Lorsque nous regardions depuis le haut plateau de Camuti, où mêlé au blé le vent brillait, explosait ; me montrant face à nous, par-delà la vallée de Fiumecaldo, notre village qui s’arrondissait sur la montagne en splendeur, il me disait : “Entends, Pippino, Mineo se dresse devant nous avec ses artisans affairés, ses femmes vaquant à leurs tâches quotidiennes, sans jamais s’interrompre ; et, en contrebas, dans les vallées, dans les jointures des cimes dédoublées, et sur les hauteurs, travaillent les paysans ; ou, encore, parmi les maquis et les sommets dépourvus d’arbres, les chèvres cherchent leur nourriture. Si en esprit tu assembles le tout à l’aide de fils, de soie, par exemple, et le couds, comme je le fais d’un costume, dans la même aiguillée, tu emmêles artisans, femmes, paysans, animaux et arbrisseaux. Autrement dit, tu obtiens un temps rond, parfait, qui en chacun de ses points vibre circulairement d’harmonie.”

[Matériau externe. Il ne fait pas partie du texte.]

(* ===== verification/IpcAuthority.v ===== *)
(** Who may use an endpoint.

    The records and the headers of the endpoints form a capability system:
    [grants] are the two ways to gain a record, [loses] the ways to lose one.
    Every request is a sequence of losses, followed by a grant when it is a
    successful creation or delegation.  [owned] is the invariant of the
    system: one control record for each active endpoint, held by its owner, at
    most one peer, and no record of an endpoint that is gone. *)
From stdpp Require Import relations.
From S2P Require Import Prelude ProtectedStore Layout ProtectedRecord Ipc IpcSpec IpcPlain IpcHelpers IpcCaps IpcQueue IpcCalls IpcControl IpcRefine.
Import Ipc.
Local Open Scope ipc_scope.

(** ** The system *)
Definition control (r : ipc_capability_record_t) : bool := negb (Z.land (rights r) IPC_RIGHT_CONTROL =? 0).
(** The record is in use for the endpoint [slot]. *)
Definition names (m : mem) (slot i : Z) : Prop := 0 <= i < 64 ∧ r_active (record_at m i) = true ∧ endpoint_slot (record_at m i) = slot.
Definition live_handle (m : mem) (slot : Z) : Z := make_handle slot (generation (endpoint_at m slot)).

Record owned_slot (m : mem) (slot : Z) : Prop := {
  ow_live i : names m slot i → active (endpoint_at m slot) = true ∧ r_handle (record_at m i) = live_handle m slot;
  ow_control i : names m slot i → control (record_at m i) = true →
    holder_pid (record_at m i) = owner_pid (endpoint_at m slot) ∧ holder_generation (record_at m i) = owner_generation (endpoint_at m slot) ∧
    rights (record_at m i) = all_rights;
  ow_one_control i j : names m slot i → names m slot j → control (record_at m i) = true → control (record_at m j) = true → i = j;
  ow_has_control : active (endpoint_at m slot) = true → ∃ i, names m slot i ∧ control (record_at m i) = true;
  ow_peer i : names m slot i → control (record_at m i) = false → peer_capabilities (endpoint_at m slot) = 1;
  ow_one_peer i j : names m slot i → names m slot j → control (record_at m i) = false → control (record_at m j) = false → i = j
}.
Definition owned (m : mem) : Prop := ∀ slot, 0 <= slot < 16 → owned_slot m slot.

(** What the system sees of an endpoint. *)
Definition header (e : ipc_endpoint_t) : bool * Z * Z * Z * Z :=
  (active e, generation e, owner_pid e, owner_generation e, peer_capabilities e).
Definition headers_but (P : Z → Prop) (m m' : mem) : Prop :=
  ∀ s, 0 <= s < 16 → ¬ P s → header (endpoint_at m' s) = header (endpoint_at m s).
Definition records_but (P : Z → Prop) (m m' : mem) : Prop := ∀ i, 0 <= i < 64 → ¬ P i → record_at m' i = record_at m i.

Inductive loses (m m' : mem) : Prop :=
| Keeps (Hh : headers_but (λ _, False) m m') (Hr : records_but (λ _, False) m m')
| Drops (slot i : Z) (Hn : names m slot i) (Hc : control (record_at m i) = false)
    (Hh : headers_but (eq slot) m m') (Hr : records_but (eq i) m m') (Hz : record_at m' i = zero_record)
    (He : header (endpoint_at m' slot) = header (with_peer true 0 (endpoint_at m slot)))
| Closes (slot : Z) (Hs : 0 <= slot < 16)
    (Hh : headers_but (eq slot) m m') (Hr : records_but (names m slot) m m')
    (Hz : ∀ i, names m slot i → record_at m' i = zero_record)
    (He : header (endpoint_at m' slot) = header (closed (endpoint_at m slot))).

Inductive grants (m m' : mem) : request → Prop :=
| Opens (owner : Z) (handle : option Z) (p : Process) (slot i : Z)
    (Hp : process_at m owner = Some p) (Hs : 0 <= slot < 16) (Hi : 0 <= i < 64) (Hf : r_active (record_at m i) = false)
    (Ha : active (endpoint_at m slot) = false) (Hg : generation (endpoint_at m slot) < IPC_HANDLE_GENERATION_MAX)
    (Hh : headers_but (eq slot) m m') (Hr : records_but (eq i) m m')
    (He : header (endpoint_at m' slot) = (true, generation (endpoint_at m slot) + 1, pid p, p_generation p, 0))
    (Hn : record_at m' i = Record_ true (live_handle m' slot) owner (pid p) (p_generation p) all_rights slot) :
    grants m m' (Create owner handle)
| Delegates (source handle target rights_ : Z) (t : Process) (slot i from : Z)
    (Ht : process_at m target = Some t) (Hs : names m slot from) (Hi : 0 <= i < 64) (Hf : r_active (record_at m i) = false)
    (Ha : ∃ s, authority m source handle rights_ slot s from) (Hsub : Z.land rights_ (rights (record_at m from)) = rights_)
    (Hrights : 0 < rights_ < 4) (Hpeer : peer_capabilities (endpoint_at m slot) = 0)
    (Hh : headers_but (eq slot) m m') (Hr : records_but (eq i) m m')
    (He : header (endpoint_at m' slot) = header (with_peer true 1 (endpoint_at m slot)))
    (Hn : record_at m' i = Record_ true handle target (pid t) (p_generation t) rights_ slot) :
    grants m m' (Delegate source handle target rights_).

Lemma names_slot m slot i : valid m → names m slot i → 0 <= slot < 16.
Proof. intros Hv (Hi & Ha & <-). apply (vr_slot _ (valid_record_at m i Hv)). Qed.

(** ** Preservation *)
Lemma header_fields e e' : header e' = header e → active e' = active e ∧ generation e' = generation e ∧ owner_pid e' = owner_pid e ∧
  owner_generation e' = owner_generation e ∧ peer_capabilities e' = peer_capabilities e.
Proof. unfold header. intros [= -> -> -> -> ->]. done. Qed.

(** A slot whose header and records stay. *)
Lemma owned_slot_frame m m' slot : header (endpoint_at m' slot) = header (endpoint_at m slot) →
  (∀ i, names m' slot i ↔ names m slot i) → (∀ i, names m slot i → record_at m' i = record_at m i) → owned_slot m slot → owned_slot m' slot.
Proof.
  intros Hh Hn Hr [H1 H2 H3 H4 H5 H6]. apply header_fields in Hh as (E1 & E2 & E3 & E4 & E5).
  split; unfold live_handle in *; rewrite ?E1, ?E2, ?E3, ?E4, ?E5.
  - intros i Hi%Hn. rewrite Hr by done. by apply H1.
  - intros i Hi%Hn. rewrite Hr by done. by apply H2.
  - intros i j Hi%Hn Hj%Hn. rewrite !Hr by done. by apply H3.
  - intros Ha. destruct (H4 Ha) as (i & Hi & Hc). exists i. rewrite Hr by done. split; [by apply Hn|done].
  - intros i Hi%Hn. rewrite Hr by done. by apply H5.
  - intros i j Hi%Hn Hj%Hn. rewrite !Hr by done. by apply H6.
Qed.

(** A record not touched names what it named. *)
Lemma names_same m m' slot i : (0 <= i < 64 → record_at m' i = record_at m i) → names m' slot i ↔ names m slot i.
Proof. intros E. unfold names. split; intros (Hi & H); [rewrite E in H by done|rewrite E by done]; done. Qed.
Lemma zero_names m slot i : record_at m i = zero_record → ¬ names m slot i.
Proof. intros E (_ & Ha & _). by rewrite E in Ha. Qed.
Lemma free_names m slot i : r_active (record_at m i) = false → ¬ names m slot i.
Proof. intros E (_ & Ha & _). congruence. Qed.

#[export] Instance names_dec m slot i : Decision (names m slot i).
Proof. unfold names. apply _. Defined.

(** Other slots do not notice a change of one slot and of records. *)
Lemma owned_slot_other (P : Z → Prop) `{∀ i, Decision (P i)} m m' slot :
  header (endpoint_at m' slot) = header (endpoint_at m slot) → records_but P m m' →
  (∀ i, P i → ¬ names m slot i) → (∀ i, P i → ¬ names m' slot i) → owned_slot m slot → owned_slot m' slot.
Proof.
  intros Hh Hr Hm Hm'. apply owned_slot_frame; [done| |].
  - intros i. destruct (decide (P i)) as [Hp|Hp]; [split; intros Hn; exfalso; [by eapply Hm'|by eapply Hm]|].
    apply names_same. intros Hi. by apply Hr.
  - intros i Hn. apply Hr; [apply Hn|]. intros Hp. by eapply Hm.
Qed.

Lemma drop_owned_slot m m' slot i : names m slot i → control (record_at m i) = false → records_but (eq i) m m' → record_at m' i = zero_record →
  header (endpoint_at m' slot) = header (with_peer true 0 (endpoint_at m slot)) → owned_slot m slot → owned_slot m' slot.
Proof.
  intros Hn Hc Hr Hz He [H1 H2 H3 H4 H5 H6]. apply header_fields in He as (E1 & E2 & E3 & E4 & E5). cbn in E1, E2, E3, E4, E5.
  assert (Hs' : ∀ j, names m' slot j → j ≠ i ∧ names m slot j ∧ record_at m' j = record_at m j).
  { intros j Hj. assert (j ≠ i) by (intros ->; by eapply zero_names). assert (E : record_at m' j = record_at m j) by (apply Hr; [apply Hj|done]).
    split_and!; [done| |done]. by apply (names_same m m' slot j). }
  split; unfold live_handle in *; rewrite ?E1, ?E2, ?E3, ?E4.
  - intros j Hj. destruct (Hs' j Hj) as (_ & Hj' & ->). by apply H1.
  - intros j Hj. destruct (Hs' j Hj) as (_ & Hj' & ->). by apply H2.
  - intros j k Hj Hk. destruct (Hs' j Hj) as (_ & Hj' & ->). destruct (Hs' k Hk) as (_ & Hk' & ->). by apply H3.
  - intros Ha. destruct (H4 Ha) as (j & Hj & Hcj). assert (j ≠ i) by congruence.
    assert (E : record_at m' j = record_at m j) by (apply Hr; [apply Hj|done]). exists j. rewrite E. split; [|done]. by apply (names_same m).
  - intros j Hj Hcj. exfalso. destruct (Hs' j Hj) as (Hne & Hj' & E). rewrite E in Hcj. apply Hne. by apply H6.
  - intros j k Hj Hk. destruct (Hs' j Hj) as (_ & Hj' & ->). destruct (Hs' k Hk) as (_ & Hk' & ->). by apply H6.
Qed.

Lemma loses_owned m m' : loses m m' → owned m → owned m'.
Proof.
  intros Hl Ho slot Hs. specialize (Ho slot Hs) as Hos. destruct Hl as [Hh Hr|slot' i Hn Hc Hh Hr Hz He|slot' Hs' Hh Hr Hz He].
  - apply (owned_slot_other (λ _, False) m); auto.
  - destruct (decide (slot = slot')) as [<-|Hne]; [by eapply drop_owned_slot|].
    apply (owned_slot_other (eq i) m); [apply Hh; [done|congruence]|done| |intros j <-; by apply zero_names|done].
    intros j <- (_ & _ & E). destruct Hn as (_ & _ & E'). congruence.
  - destruct (decide (slot = slot')) as [<-|Hne].
    + apply header_fields in He as (E1 & E2 & E3 & E4 & E5). cbn in E1.
      assert (Hno : ∀ j, ¬ names m' slot j).
      { intros j Hj. destruct (decide (names m slot j)) as [Hm|Hm]; [by eapply (zero_names m'), Hj; apply Hz|]. apply Hm.
        apply (names_same m m'); [intros; by apply Hr|done]. }
      split; try (intros; exfalso; by eapply Hno). intros Ha. congruence.
    + apply (owned_slot_other (names m slot') m); [apply Hh; [done|congruence]|done| |intros j Hj; by apply zero_names, Hz|done].
      intros j (_ & _ & E) (_ & _ & E'). congruence.
Qed.

Lemma control_all : control (Record_ true 0 0 0 0 all_rights 0) = true.
Proof. done. Qed.
Lemma control_small r : 0 < rights r < 4 → control r = false.
Proof. intros Hr. unfold control. assert (rights r = 1 ∨ rights r = 2 ∨ rights r = 3) as [->|[->| ->]] by lia; done. Qed.

Lemma live_positive m slot : valid m → active (endpoint_at m slot) = true → 0 < generation (endpoint_at m slot) < 16777216.
Proof.
  intros Hv Ha. pose proof (ve_generation _ (valid_at m slot Hv)). destruct (ve_active _ (valid_at m slot Hv) Ha) as [? _].
  unfold IPC_HANDLE_GENERATION_MAX in *. lia.
Qed.

Lemma grants_owned m m' r : valid m → grants m m' r → owned m → owned m'.
Proof.
  intros Hv Hg Ho slot Hs. specialize (Ho slot Hs) as Hos.
  destruct Hg as [owner handle p slot' i Hp Hs' Hi Hf Ha Hg Hh Hr He Hn|source handle target rights_ t slot' i from Ht Hfr Hi Hf (s & Hau) Hsub Hri Hpe Hh Hr He Hn].
  - destruct (decide (slot = slot')) as [<-|Hne].
    + unfold header in He. injection He as E1 E2 E3 E4 E5.
      assert (Hold : ∀ j, ¬ names m slot j) by (intros j Hj; destruct (ow_live _ _ Hos j Hj); congruence).
      assert (Honly : ∀ j, names m' slot j → j = i).
      { intros j Hj. destruct (decide (i = j)) as [<-|Hij]; [done|]. exfalso. apply (Hold j). apply (names_same m m'); [intros; by apply Hr|done]. }
      assert (Hin : names m' slot i) by (unfold names; by rewrite Hn).
      split.
      * intros j ->%Honly. by rewrite Hn.
      * intros j ->%Honly _. by rewrite Hn, E3, E4.
      * by intros j k ->%Honly ->%Honly.
      * intros _. exists i. by rewrite Hn.
      * intros j ->%Honly. by rewrite Hn.
      * by intros j k ->%Honly ->%Honly.
    + apply (owned_slot_other (eq i) m); [apply Hh; [done|congruence]|done|intros j <-; by apply free_names| |done].
      intros j <- (_ & _ & E). rewrite Hn in E. cbn in E. congruence.
  - destruct (decide (slot = slot')) as [<-|Hne].
    + apply header_fields in He as (E1 & E2 & E3 & E4 & E5). cbn in E1, E2, E3, E4, E5. destruct Hos as [H1 H2 H3 H4 H5 H6].
      assert (Hctl : control (record_at m' i) = false) by (rewrite Hn; by apply control_small).
      assert (Hold : ∀ j, names m' slot j → j = i ∨ (j ≠ i ∧ names m slot j ∧ record_at m' j = record_at m j ∧ control (record_at m j) = true)).
      { intros j Hj. destruct (decide (i = j)) as [<-|Hij]; [by left|right].
        assert (E : record_at m' j = record_at m j) by (apply Hr; [apply Hj|done]).
        assert (Hj' : names m slot j) by (by apply (names_same m m')). split_and!; [done|done|done|].
        destruct (control (record_at m j)) eqn:Ec; [done|]. pose proof (H5 j Hj' Ec). lia. }
      assert (Hlive : handle = live_handle m slot) by (rewrite <- (au_record_handle _ _ _ _ _ _ _ Hau); by apply H1).
      split; unfold live_handle in *; rewrite ?E1, ?E2, ?E3, ?E4, ?E5.
      * intros j Hj. destruct (Hold j Hj) as [->|(_ & Hj' & -> & _)]; [|by apply H1]. rewrite Hn. split; [by apply (H1 from)|done].
      * intros j Hj Hc. destruct (Hold j Hj) as [->|(_ & Hj' & E & _)]; [congruence|]. rewrite E in *. by apply H2.
      * intros j k Hj Hk Hc Hc'. destruct (Hold j Hj) as [->|(_ & Hj' & E & _)]; [congruence|]. destruct (Hold k Hk) as [->|(_ & Hk' & E' & _)]; [congruence|].
        rewrite E in Hc. rewrite E' in Hc'. by apply H3.
      * intros Ha. destruct (H4 Ha) as (j & Hj & Hc). exists j.
        assert (E : record_at m' j = record_at m j) by (apply Hr; [apply Hj|intros ->; by eapply free_names]). rewrite E. split; [|done].
        by apply (names_same m m').
      * done.
      * intros j k Hj Hk Hc Hc'. destruct (Hold j Hj) as [->|(_ & _ & E & Ec)]; [|congruence].
        destruct (Hold k Hk) as [->|(_ & _ & E' & Ec')]; [done|congruence].
    + apply (owned_slot_other (eq i) m); [apply Hh; [done|congruence]|done|intros j <-; by apply free_names| |done].
      intros j <- (_ & _ & E). rewrite Hn in E. cbn in E. congruence.
Qed.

Enfant, et jeune homme, mon père avait écrit des poèmes que j’ai rassemblés, du moins ceux que j’ai pu retrouver, dans une plaquette intitulée L’Arcano (Ed. Bibò. Fr). D’après ce volume, j’en cite quelques vers qui reflètent l’intuition esquissée ci-dessus d’un temps sphérique syncrétique par une animisme et une pensée magique : “Entendez, c’est un chant suave / d’enfants qui dans la journée / fragrante, monte par enchantement / à travers l’air parfumé. / C’est un chant joyeux / qui s’égare à travers champs / dans l’air voltigeant / se cherche, se trouve, se dissipe.” (Le 20 octobre 1919, lorsqu’il écrivait ces vers, mon père avait dix-sept ans). Certes, tandis qu’à cette époque les femmes de Mineo tissaient du lin, ou appelaient des centaines de poules et de coqs dispersés le long des pentes, avec des cris comme “kikkì, kikkì”, ou encore “pouripò, pouripò”, dans ce temps omniprésent où, parce que contemporains, tous les êtres non séparés par la mort, étaient vivants, il fallait qu’Achille aille combattre à Troie, tandis que vers le royaume de Cambaluc1, transportant de l’encens, des épices, des dattes et des vêtements d’or, marchaient des chameaux, des marchands.
Harmonie
Les fourmis contournaient une ronde aire
de battage où en deux mille rotations l’âne
suivait le lent paysan chanteur,
sur l’olivier joyeuse était la pie.
Toute blanche, dans l’été de paresse,
parmi sauterelles et grillons,
à travers des guirlandes d’épis,
et des grottes gonflés de racines,
s’avançait la déesse Cérès.
Le chevrier jouait de la cornemuse, qui, ivre,
reparcourait le cristal de roche et les raidillons,
les aiguilles des tailleurs résonnaient
d’ardeur, dans les abysses le poisson dormait.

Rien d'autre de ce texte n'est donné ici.